1. Quick Examples of Split DataFrame by Column Value
Following are the quick examples of split Pandas DataFrame by column value.
# Below are the quick examples.
# Example 1: Split DataFrame based on column value condition
df1 = df[df['Fee'] <= 25000]
# Example 2: Split DataFrame based on Duration == 35days
df1 = df[df['Duration'] == '35days']
# Example 3: Split Dataframe using groupby() &
# Grouping by particular dataframe column
grouped = df.groupby(df.Duration)
df1 = grouped.get_group("35days")
# Example 4: Split Dataframe using groupby() &
# Grouping by multiple columns
grouped = df.groupby(['Discount', 'Fee'])
df1 = grouped.get_group((1000, 23000))
Let’s create Pandas DataFrame using data from a Python dictionary, where the columns are 'Courses'
, 'Fee'
, 'Discount'
, and 'Duration'
.
import pandas as pd
import numpy as np
technologies= {
'Courses':["Spark", "PySpark", "Hadoop", "Python", "Pandas"],
'Fee' :[22000, 25000, 23000, 24000, 26000],
'Discount':[1000, 2300, 1000, 1200, 2500],
'Duration':['35days', '35days', '40days', '30days', '25days']
}
df = pd.DataFrame(technologies)
print(df)
Yields below output.

2. Split DataFrame based on Column Value condition
We can create smaller DataFrames from a given DataFrame based on a specified column value by using the condition.

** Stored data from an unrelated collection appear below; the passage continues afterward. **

Lemma strip_currency_digits g :
  all_chars amount_char g = true ->
  all_chars is_digit (strip_currency g) = true
  /\ (strip_currency g = "" <-> all_chars (fun c => negb (is_digit c)) g = true).
Proof.
  unfold strip_currency.
  induction g as [|c g IH]; [now repeat split|].
  cbn [all_chars remove_char]. unfold amount_char at 1.
  rewrite andb_true_iff. intros [Hc Hg]. destruct (IH Hg) as [IH1 IH2].
  destruct (Ascii.eqb_spec c "$") as [->|Hd]; [exact (conj IH1 IH2)|].
  cbn [remove_char].
  destruct (Ascii.eqb_spec c ",") as [->|Hcm]; [exact (conj IH1 IH2)|].
  rewrite !orb_false_r in Hc. cbn [all_chars]. rewrite Hc. cbn [negb andb].
  split; [exact IH1|]. split; discriminate.
Qed.

Lemma dollars_amount_chars g :
  matches flag_IS dollars g -> all_chars amount_char g = true.
Proof.
  unfold dollars. cbn [matches].
  intros (c & t & -> & Hc & a & b & -> & Ha & _ & _ & ->).
  rewrite append_empty_r. cbn [all_chars]. apply andb_true_iff. split.
  - cbn [mem flag_IS ignorecase] in Hc.
    rewrite (lower_eq_caseless "$" c eq_refl Hc). reflexivity.
  - clear Hc. induction a as [|x a IH]; [reflexivity|].
    cbn [all_chars mem flag_IS ignorecase] in Ha |- *.
    apply andb_true_iff in Ha. destruct Ha as [Hx Ha].
    rewrite (IH Ha), andb_true_r. unfold amount_char.
    apply orb_true_iff in Hx. destruct Hx as [->|Hx]; [reflexivity|].
    rewrite (lower_eq_caseless "," x eq_refl Hx). apply orb_true_r.
Qed.

(** X3.  On a text, the extraction is flagged as failed exactly when the
    general aggregate pattern matches and the amount it captures holds
    no digit (a dollar sign and commas only). *)
Theorem extraction_fails_on_digitless_amount text :
  extraction_success (extract_coi_data (PdfText text)) = false
  <-> exists m g, search flag_IS ga_pattern text = Some m
                  /\ group1 m = Some g
                  /\ all_chars (fun c => negb (is_digit c)) g = true.
Proof.
  assert (Hshape : forall m, search flag_IS ga_pattern text = Some m ->
            exists g, group1 m = Some g /\ all_chars amount_char g = true).
  { intros m Hm.
    destruct (search_group flag_IS (lit "GENERAL AGGREGATE" ++ [lazy_any])%list
                dollars [] text m eq_refl eq_refl eq_refl Hm)
      as (g & Hg & Hd & _).
    exists g. split; [exact Hg|now apply dollars_amount_chars]. }
  cbn [extract_coi_data]. split.
  - intros Hf.
    destruct (extract_fields_cases text) as [[Hg _]|(d1 & d3 & _ & _ & Heq & Hs)];
      [|rewrite Heq, Hs in Hf; discriminate Hf].
    unfold general_aggregate_step in Hg.
    destruct (search flag_IS ga_pattern text) as [m|] eqn:Hm; [|discriminate Hg].
    destruct (Hshape m eq_refl) as (g & Hg1 & Hchars). rewrite Hg1 in Hg.
    exists m, g. repeat split; trivial.
    destruct (strip_currency_digits g Hchars) as [Hd <-].
    apply (float_of_str_digits _ Hd).
    now destruct (float_of_str (strip_currency g)).
  - intros (m & g & Hm & Hg1 & Hnd).
    destruct (Hshape m Hm) as (g' & Hg' & Hchars).
    rewrite Hg1 in Hg'. injection Hg' as <-.
    destruct (strip_currency_digits g Hchars) as [Hd Hiff].
    apply Hiff in Hnd.
    unfold extract_fields, general_aggregate_step. rewrite Hm, Hg1, Hnd.
    reflexivity.
Qed.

Using the below syntax we can split the given DataFrame into smaller DataFrame using conditions based on specified column value.

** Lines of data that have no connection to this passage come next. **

(* ===== verification/_CoqProject ===== *)
-Q . S2P
Prelude.v
Frames.v
BumpAlloc.v
BuddyAlloc.v
BuddySpec.v
Machine.v
ContextSwitch.v
Coroutine.v
Preempt.v
PreemptStub.v
PreemptTable.v
Task.v
Sched.v
SchedRun.v
SchedSpec.v
SchedSpawn.v
SchedFair.v
CfsWait.v
Driver.v
SchedSystem.v
PreemptedStep.v
Paging.v
Memory.v
Apic.v
ApicSpec.v
Irq.v
Boot.v
KernelMain.v
ShippedDemo.v
Serial.v
Faults.v
Config.v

# Split DataFrame based on column value condition
df1 = df[df['Fee'] <= 25000]
print(df1)
Yield below output.

In another example, I will apply condition 'Duration' == '35days'
on the given DataFrame. It splits the DataFrame based on the condition and returns the smaller DataFrame.
# Split DataFrame based on Duration == 35days
df1 = df[df['Duration'] == '35days']
print(df1)
Yields below output.
# Output:
Courses Fee Discount Duration
0 Spark 22000 1000 35days
1 PySpark 25000 2300 35days
3. Split Dataframe by unique Column Value
The Pandas.groupby() function is used to split the DataFrame based on column values. First, we can group the DataFrame on column values using the groupby() function after that we can select specified groups using the get_group() function. This is the best function when we want to split a DataFrame based on the specified column that has unique values.

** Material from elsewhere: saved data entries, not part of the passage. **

(** The whole self-test, with the invariant. *)
Lemma self_test_reclaim_spec s :
  buddy_inv s → active s = true → buddy_pool s ≠ [] →
  ∃ s', self_test_reclaim p s = Ret s' ∧ buddy_inv s' ∧ active s' = true ∧ buddy_pool s' ≡ₚ buddy_pool s ∧
    allocated s' = allocated s ∧ (coalesced (free_lists s) → s' = s).
Proof.
  intros Hinv Hact Hne. unfold self_test_reclaim.
  destruct (alloc_then_free s Hinv Hact Hne)
    as (f & s1 & s2 & E & Hinv1 & Hact1 & Hp & Hal1 & E2 & Hinv2 & Hact2 & Hp2 & Hal2 & Hs).
  rewrite (free_frames_spec p s Hinv Hact), bind_Ret, E, bind_Ret. cbn [expect].
  rewrite bind_Ret, (free_frames_spec p s1 Hinv1 Hact1), bind_Ret.
  pose proof Hinv as (_ & _ & _ & Hal & Hlim).
  apply Permutation_length in Hp as Hl, Hp2 as Hl2. simpl in Hl, Hl2.
  rewrite add64_exact, bind_Ret by ulia. rewrite (proj2 (Z.eqb_eq _ _)) by lia.
  cbn [assert_]. rewrite bind_Ret, E2, bind_Ret, (free_frames_spec p s2 Hinv2 Hact2), bind_Ret.
  rewrite (proj2 (Z.eqb_eq _ _)) by lia. cbn [assert_]. rewrite bind_Ret.
  by exists s2.
Qed.

(** The boot-time reclaim self-test passes whenever a frame is free: no
    assertion fires, the pool and the ledger come back, and from a coalesced
    allocator the state is untouched. *)
Theorem self_test_reclaim_passes s :
  buddy_inv s → active s = true → buddy_pool s ≠ [] →
  ∃ s', self_test_reclaim p s = Ret s' ∧ buddy_pool s' ≡ₚ buddy_pool s ∧
    allocated s' = allocated s ∧ (coalesced (free_lists s) → s' = s).
Proof.
  intros Hinv Hact Hne.
  destruct (self_test_reclaim_spec s Hinv Hact Hne) as (s' & E & _ & _ & Hp & Ha & Hs). eauto.
Qed.

(** The bump cursor inside a buddy allocator. *)
Definition cursor (s : BuddyFrameAllocator) : Bump.BootFrameAllocator :=
  Bump.mkBump (regions s) (region_idx s) (next_addr s).

(** C35.  The bring-up mode of the buddy allocator and the bump allocator are
    the same machine: on every memory map and cursor, garbage included,
    [bump_one] picks the frame that [BootFrameAllocator::allocate_frame]
    hands out and leaves the same cursor. *)
Theorem bump_one_is_bump_allocator s :
  Bump.bump_allocate_frame (cursor s) =
  match bump_one s with
  | (None, s1) => Ret (None, cursor s1)
  | (Some a, s1) => f ← phys_frame a; Ret (Some f, cursor s1)
  end.
Proof.
  unfold Bump.bump_allocate_frame, bump_one. simpl.
  generalize (drop (region_idx s) (regions s)) as rs. intros rs. revert s.
  induction rs as [|r rs IH]; intros s; simpl; [done|].
  pose proof (IH (with_cursor s (S (region_idx s)) 0)) as IHs. unfold cursor in IHs at 1.
  destruct (is_usable r); simpl; [|done].
  change FRAME_SIZE with 4096. change MIN_ADDR with 0x1000.
  destruct (checked_next_multiple_of _ _); [|done].
  destruct (checked_add64 _ _); [|done]. by destruct (_ <? _).
Qed.
End properties.

(** ** A region inside the last page *)

(** [r_start.next_multiple_of(FRAME_SIZE)] does not fit [u64]. *)
Definition last_page (r : MemoryRegion) : Prop :=
  is_usable r = true ∧ u64_lim - FRAME_SIZE < r_start r < r_end r ∧ r_end r < u64_lim.

Lemma last_page_rounds r :
  last_page r →
  next_multiple_of Dev (r_start r) FRAME_SIZE = Panic "attempt to add with overflow" ∧
  checked_next_multiple_of (r_start r) FRAME_SIZE = None.
Proof.
  intros (_ & Hs & He). pose proof (Z.mod_pos_bound (r_start r) FRAME_SIZE FRAME_SIZE_pos).
  assert (Hmod : r_start r `mod` FRAME_SIZE = r_start r - (u64_lim - FRAME_SIZE)).
  { symmetry. apply (Z.mod_unique _ _ (2 ^ 52 - 1)); [left; alia|].
    unfold u64_lim, FRAME_SIZE. lia. }
  assert (Hnz : r_start r `mod` FRAME_SIZE ≠ 0) by alia.
  unfold next_multiple_of, checked_next_multiple_of. rewrite (proj2 (Z.eqb_neq _ _) Hnz).
  unfold add64, arith64, checked_add64. rewrite (proj2 (Z.ltb_ge _ u64_lim)) by alia.
  by rewrite andb_false_r.
Qed.

Lemma carve_regions_app p idx next i rs1 rs2 fls :
  carve_regions p idx next i (rs1 ++ rs2) fls =
  fls1 ← carve_regions p idx next i rs1 fls;
  carve_regions p idx next (i + length rs1)%nat rs2 fls1.
Proof.
  revert i fls. induction rs1 as [|r rs IH]; intros i fls; simpl.
  { by rewrite Nat.add_0_r. }
  rewrite <- Nat.add_succ_comm.
  destruct (is_usable r), (r_end r <=? r_start r); simpl; try apply IH.
  destruct (next_multiple_of p (r_start r) FRAME_SIZE) as [s0|?]; [|done]. rewrite !bind_Ret.
  destruct (i =? idx)%nat.
  - destruct (next_multiple_of p next FRAME_SIZE) as [na|?]; [|done]. rewrite !bind_Ret.
    destruct (carve p _ _ fls); [|done]. rewrite !bind_Ret. apply IH.
  - destruct (i <? idx)%nat; [apply IH|].
    destruct (carve p _ _ fls); [|done]. rewrite !bind_Ret. apply IH.
Qed.

(** The frame the cursor finds does not depend on where the list of regions
    starts in the map. *)
Lemma bump_loop_frame rs s t :
  next_addr s = next_addr t → fst (bump_loop rs s) = fst (bump_loop rs t).
Proof.
  revert s t. induction rs as [|r rs IH]; intros s t E; simpl; [done|]. rewrite E.
  destruct (is_usable r); simpl; [|by apply IH].
  destruct (checked_next_multiple_of _ _); [|by apply IH].
  destruct (checked_add64 _ _); [|done]. destruct (_ <? _); [by apply IH|done].
Qed.

Lemma bump_loop_last_page r post s :
  last_page r →
  bump_loop (r :: post) s = bump_loop post (with_cursor s (S (region_idx s)) 0).
Proof.
  intros Hr. simpl. rewrite (proj2 (last_page_rounds r Hr)). by destruct (is_usable r).
Qed.

Lemma bump_loop_drops pre r post s :
  last_page r → (pre = [] → next_addr s = 0) →
  fst (bump_loop (pre ++ r :: post) s) = fst (bump_loop (pre ++ post) s).
Proof.
  intros Hr. revert s. induction pre as [|q pre IH]; intros s Hs.
  { cbn [app]. rewrite bump_loop_last_page by done. apply bump_loop_frame. simpl. by rewrite Hs. }
  simpl. destruct (is_usable q); simpl; [|by apply IH].
  destruct (checked_next_multiple_of _ _); [|by apply IH].
  destruct (checked_add64 _ _); [|done]. destruct (_ <? _); [by apply IH|done].
Qed.

(** C37.  [activate] rounds region starts with the unchecked
    [next_multiple_of] where the bring-up cursor uses the checked one.  On
    any memory map whose regions before it are ordinary, a usable region
    inside the last page of the 64-bit space makes activation panic under
    overflow checks, wherever the cursor stands; [bump_one] passes over it:
    at that region the cursor moves on to the next one, and a fresh cursor
    finds the frame it would find without the region in the map. *)
Theorem activate_overflow_panics pre r post :
  Forall region_ok pre → last_page r →
  (∀ idx next n, 0 ≤ next ≤ phys_lim → next `mod` FRAME_SIZE = 0 →
    activate Dev (mkBuddy (pre ++ r :: post) idx next false (replicate BUDDY_ORDERS []) n)
    = Panic "attempt to add with overflow") ∧
  (∀ s, regions s = pre ++ r :: post → region_idx s = length pre →
    bump_one s = bump_one (with_cursor s (S (region_idx s)) 0)) ∧
  fst (bump_one (new (pre ++ r :: post))) = fst (bump_one (new (pre ++ post))).
Proof.
  intros Hpre Hr. split_and!.
  - intros idx next n Hn Hm. unfold activate. cbn [active negb assert_ regions region_idx
      next_addr free_lists]. rewrite bind_Ret, carve_regions_app.
    destruct (carve_regions_spec Dev idx next 0 pre (replicate BUDDY_ORDERS []) Hpre Hn Hm
      lists_ok_empty) as (fls & -> & _). rewrite bind_Ret. cbn [carve_regions].
    rewrite (proj1 (last_page_rounds r Hr)). destruct Hr as (-> & Hs & He). cbn [negb].
    by rewrite (proj2 (Z.leb_gt _ _)) by lia.
  - intros s Es Ei. unfold bump_one. cbn [with_cursor regions region_idx].
    rewrite Ei, Es. rewrite drop_app_length.
    rewrite (bump_loop_last_page r post s Hr), Ei. f_equal.
    rewrite <- Nat.add_1_r, <- drop_drop, drop_app_length. done.
  - unfold bump_one, new. cbn [regions region_idx]. rewrite !drop_0.
    rewrite bump_loop_drops by done. by apply bump_loop_frame.
Qed.

(** ** Witnesses: a small map, two allocations around activation, one free *)

Definition demo_map : list MemoryRegion :=
  [mkRegion 0 0x5000 Usable; mkRegion 0x5000 0x8000 (OtherKind 1);
   mkRegion 0x8000 0xA800 Usable].

Definition demo_fresh : BuddyFrameAllocator := new demo_map.
Definition demo_bumped : BuddyFrameAllocator :=
  mkBuddy demo_map 0 0x2000 false (replicate 13 []) 1.
Definition demo_active : BuddyFrameAllocator :=
  mkBuddy demo_map 3 u64_max true
    ([[0x4000]; [0x2000; 0x8000]] ++ replicate 11 []) 1.
Definition demo_split : BuddyFrameAllocator :=
  mkBuddy demo_map 3 u64_max true
    ([[]; [0x2000; 0x8000]] ++ replicate 11 []) 2.
Definition demo_freed : BuddyFrameAllocator :=
  mkBuddy demo_map 3 u64_max true
    ([[0x1000]; [0x2000; 0x8000]] ++ replicate 11 []) 1.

# Split Dataframe using groupby() &
# Grouping by particular dataframe column
grouped = df.groupby(['Duration'])
df1 = grouped.get_group("35days")
print(df1)
Yields below output.
# Output:
Courses Fee Discount Duration
0 Spark 22000 1000 35days
1 PySpark 25000 2300 35days
The above syntax has returned a new DataFrame consisting of grouped data where 'Duration'
is '35days'
.
4. Pandas Split by Multiple Column Values
We can also use the groupby()
function to perform the splitting of more than one column of a given Dataframe. For that, we need to specify more than one column that we want to group using the groupby() function and select specified groups using the get_group()
function. For example.
# Split Dataframe apply groupby() on multiple columns
grouped = df.groupby(['Discount', 'Fee'])
df1 = grouped.get_group((1000, 23000))
print(df1)
Yields below output.
# Output:
Courses Fee Discount Duration
2 Hadoop 23000 1000 40days
5. Conclusion
In this article, I have explained how to split a Pandas DataFrame based on column value condition and also I explain using the df.groupby()
function how we can split the DataFrame based on single column value/multiple column values.
Happy learning!!